### What is being asked
The records should be restated exactly from their first line through the line with "by rewrite Hk|]." in it.

Source data
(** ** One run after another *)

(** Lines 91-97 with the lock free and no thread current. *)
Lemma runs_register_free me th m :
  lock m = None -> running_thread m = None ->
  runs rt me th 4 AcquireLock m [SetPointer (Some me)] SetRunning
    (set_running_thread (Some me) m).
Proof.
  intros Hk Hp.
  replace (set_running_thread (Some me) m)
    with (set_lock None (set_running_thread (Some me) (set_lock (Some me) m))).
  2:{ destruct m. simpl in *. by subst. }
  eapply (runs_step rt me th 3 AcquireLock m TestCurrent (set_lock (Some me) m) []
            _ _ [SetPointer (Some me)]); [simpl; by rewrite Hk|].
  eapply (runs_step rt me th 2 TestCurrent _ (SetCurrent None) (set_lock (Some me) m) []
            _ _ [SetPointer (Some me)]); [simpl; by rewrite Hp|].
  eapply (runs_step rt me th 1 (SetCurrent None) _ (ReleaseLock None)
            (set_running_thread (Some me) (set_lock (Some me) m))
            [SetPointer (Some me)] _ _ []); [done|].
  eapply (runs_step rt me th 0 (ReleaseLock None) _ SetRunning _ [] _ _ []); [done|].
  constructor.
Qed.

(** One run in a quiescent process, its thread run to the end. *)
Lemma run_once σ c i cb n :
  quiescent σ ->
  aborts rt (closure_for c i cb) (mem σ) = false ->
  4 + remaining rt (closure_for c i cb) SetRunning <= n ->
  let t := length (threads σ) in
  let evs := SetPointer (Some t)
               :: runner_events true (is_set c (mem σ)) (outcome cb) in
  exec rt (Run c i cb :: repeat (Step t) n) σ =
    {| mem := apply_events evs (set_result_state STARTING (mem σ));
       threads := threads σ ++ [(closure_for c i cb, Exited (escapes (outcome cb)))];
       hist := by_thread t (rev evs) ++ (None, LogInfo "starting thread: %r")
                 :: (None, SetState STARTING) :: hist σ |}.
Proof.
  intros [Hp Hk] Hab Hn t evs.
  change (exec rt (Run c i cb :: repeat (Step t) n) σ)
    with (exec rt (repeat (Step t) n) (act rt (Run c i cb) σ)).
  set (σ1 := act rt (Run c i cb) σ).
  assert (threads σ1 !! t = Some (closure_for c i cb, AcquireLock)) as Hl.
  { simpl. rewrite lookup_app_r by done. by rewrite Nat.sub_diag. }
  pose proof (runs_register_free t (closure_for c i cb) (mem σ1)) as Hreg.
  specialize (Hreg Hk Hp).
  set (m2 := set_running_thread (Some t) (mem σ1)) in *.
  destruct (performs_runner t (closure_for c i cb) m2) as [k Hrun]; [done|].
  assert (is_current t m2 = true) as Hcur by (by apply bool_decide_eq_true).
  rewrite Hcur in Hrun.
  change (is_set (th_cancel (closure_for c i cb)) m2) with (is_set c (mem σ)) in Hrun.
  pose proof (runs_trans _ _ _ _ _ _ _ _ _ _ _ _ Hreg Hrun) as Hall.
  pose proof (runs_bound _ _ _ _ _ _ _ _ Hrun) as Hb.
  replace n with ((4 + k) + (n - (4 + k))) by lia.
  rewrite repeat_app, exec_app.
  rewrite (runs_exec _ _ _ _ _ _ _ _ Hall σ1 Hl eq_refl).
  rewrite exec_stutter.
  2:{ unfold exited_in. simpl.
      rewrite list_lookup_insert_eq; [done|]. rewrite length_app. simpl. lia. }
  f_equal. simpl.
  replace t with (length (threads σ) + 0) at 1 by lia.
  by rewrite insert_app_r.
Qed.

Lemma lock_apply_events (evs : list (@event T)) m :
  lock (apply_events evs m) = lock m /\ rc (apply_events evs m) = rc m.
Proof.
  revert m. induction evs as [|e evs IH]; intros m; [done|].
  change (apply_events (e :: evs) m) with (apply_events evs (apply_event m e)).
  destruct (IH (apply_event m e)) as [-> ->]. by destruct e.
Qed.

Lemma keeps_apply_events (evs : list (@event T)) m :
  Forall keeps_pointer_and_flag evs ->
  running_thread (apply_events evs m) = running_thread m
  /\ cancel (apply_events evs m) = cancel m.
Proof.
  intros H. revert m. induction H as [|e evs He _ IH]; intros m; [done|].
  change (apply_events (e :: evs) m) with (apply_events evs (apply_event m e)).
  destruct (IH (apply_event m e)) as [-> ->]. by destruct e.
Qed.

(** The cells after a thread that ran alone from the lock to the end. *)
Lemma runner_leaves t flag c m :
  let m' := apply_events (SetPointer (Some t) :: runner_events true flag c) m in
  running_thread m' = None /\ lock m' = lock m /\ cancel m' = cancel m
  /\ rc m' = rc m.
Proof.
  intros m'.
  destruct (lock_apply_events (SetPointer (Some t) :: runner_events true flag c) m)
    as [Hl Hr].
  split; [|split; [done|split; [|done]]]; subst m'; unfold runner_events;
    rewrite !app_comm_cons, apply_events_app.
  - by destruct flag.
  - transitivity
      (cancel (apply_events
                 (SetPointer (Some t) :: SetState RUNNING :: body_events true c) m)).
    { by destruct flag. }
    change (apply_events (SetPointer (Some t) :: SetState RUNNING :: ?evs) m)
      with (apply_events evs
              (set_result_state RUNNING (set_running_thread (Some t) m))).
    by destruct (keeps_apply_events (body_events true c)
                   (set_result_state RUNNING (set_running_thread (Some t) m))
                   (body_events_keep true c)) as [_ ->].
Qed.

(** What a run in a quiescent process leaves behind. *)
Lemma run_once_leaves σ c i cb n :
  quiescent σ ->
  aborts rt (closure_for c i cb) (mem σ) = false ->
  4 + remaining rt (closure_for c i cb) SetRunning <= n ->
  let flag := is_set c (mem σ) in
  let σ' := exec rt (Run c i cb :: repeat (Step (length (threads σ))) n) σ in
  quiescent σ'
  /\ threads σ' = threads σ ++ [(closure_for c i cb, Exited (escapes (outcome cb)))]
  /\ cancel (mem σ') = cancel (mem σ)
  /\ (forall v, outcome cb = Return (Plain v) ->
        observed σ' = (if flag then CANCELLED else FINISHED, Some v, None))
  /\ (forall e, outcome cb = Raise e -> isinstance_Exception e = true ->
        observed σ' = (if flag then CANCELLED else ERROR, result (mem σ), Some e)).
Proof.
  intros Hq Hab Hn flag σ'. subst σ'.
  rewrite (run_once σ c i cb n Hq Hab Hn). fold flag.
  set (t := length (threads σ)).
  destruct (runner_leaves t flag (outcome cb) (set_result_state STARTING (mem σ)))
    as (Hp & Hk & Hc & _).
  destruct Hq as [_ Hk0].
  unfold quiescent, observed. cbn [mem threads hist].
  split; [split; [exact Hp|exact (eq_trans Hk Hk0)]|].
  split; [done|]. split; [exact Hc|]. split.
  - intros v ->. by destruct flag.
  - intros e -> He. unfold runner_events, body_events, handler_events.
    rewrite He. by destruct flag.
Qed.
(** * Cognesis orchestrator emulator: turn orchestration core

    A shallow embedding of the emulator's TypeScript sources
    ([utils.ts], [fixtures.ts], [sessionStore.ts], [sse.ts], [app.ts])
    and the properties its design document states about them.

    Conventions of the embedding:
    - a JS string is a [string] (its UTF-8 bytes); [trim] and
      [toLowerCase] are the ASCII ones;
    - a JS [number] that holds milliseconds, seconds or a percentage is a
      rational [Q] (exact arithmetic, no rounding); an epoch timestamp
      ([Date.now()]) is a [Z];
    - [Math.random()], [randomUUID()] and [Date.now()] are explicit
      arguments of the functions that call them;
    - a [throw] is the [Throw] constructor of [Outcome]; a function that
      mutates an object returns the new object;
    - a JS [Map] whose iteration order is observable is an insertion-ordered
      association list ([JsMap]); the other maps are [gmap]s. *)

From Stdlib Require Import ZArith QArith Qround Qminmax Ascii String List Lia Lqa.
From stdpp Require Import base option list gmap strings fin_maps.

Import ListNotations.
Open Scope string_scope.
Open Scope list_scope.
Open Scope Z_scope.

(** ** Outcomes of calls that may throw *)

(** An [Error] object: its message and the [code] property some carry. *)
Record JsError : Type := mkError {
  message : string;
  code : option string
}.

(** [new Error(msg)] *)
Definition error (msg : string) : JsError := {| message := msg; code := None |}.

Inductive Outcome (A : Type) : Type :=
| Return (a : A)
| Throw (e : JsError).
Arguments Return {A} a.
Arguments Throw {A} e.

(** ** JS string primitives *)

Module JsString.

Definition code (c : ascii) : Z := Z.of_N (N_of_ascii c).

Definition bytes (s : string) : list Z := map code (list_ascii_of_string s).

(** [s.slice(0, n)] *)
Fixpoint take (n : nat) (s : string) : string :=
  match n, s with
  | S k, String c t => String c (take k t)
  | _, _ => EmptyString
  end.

### Exercise solution
(** ** One run after another *)

(** Lines 91-97 with the lock free and no thread current. *)
Lemma runs_register_free me th m :
  lock m = None -> running_thread m = None ->
  runs rt me th 4 AcquireLock m [SetPointer (Some me)] SetRunning
    (set_running_thread (Some me) m).
Proof.
  intros Hk Hp.
  replace (set_running_thread (Some me) m)
    with (set_lock None (set_running_thread (Some me) (set_lock (Some me) m))).
  2:{ destruct m. simpl in *. by subst. }
  eapply (runs_step rt me th 3 AcquireLock m TestCurrent (set_lock (Some me) m) []
            _ _ [SetPointer (Some me)]); [simpl; by rewrite Hk|].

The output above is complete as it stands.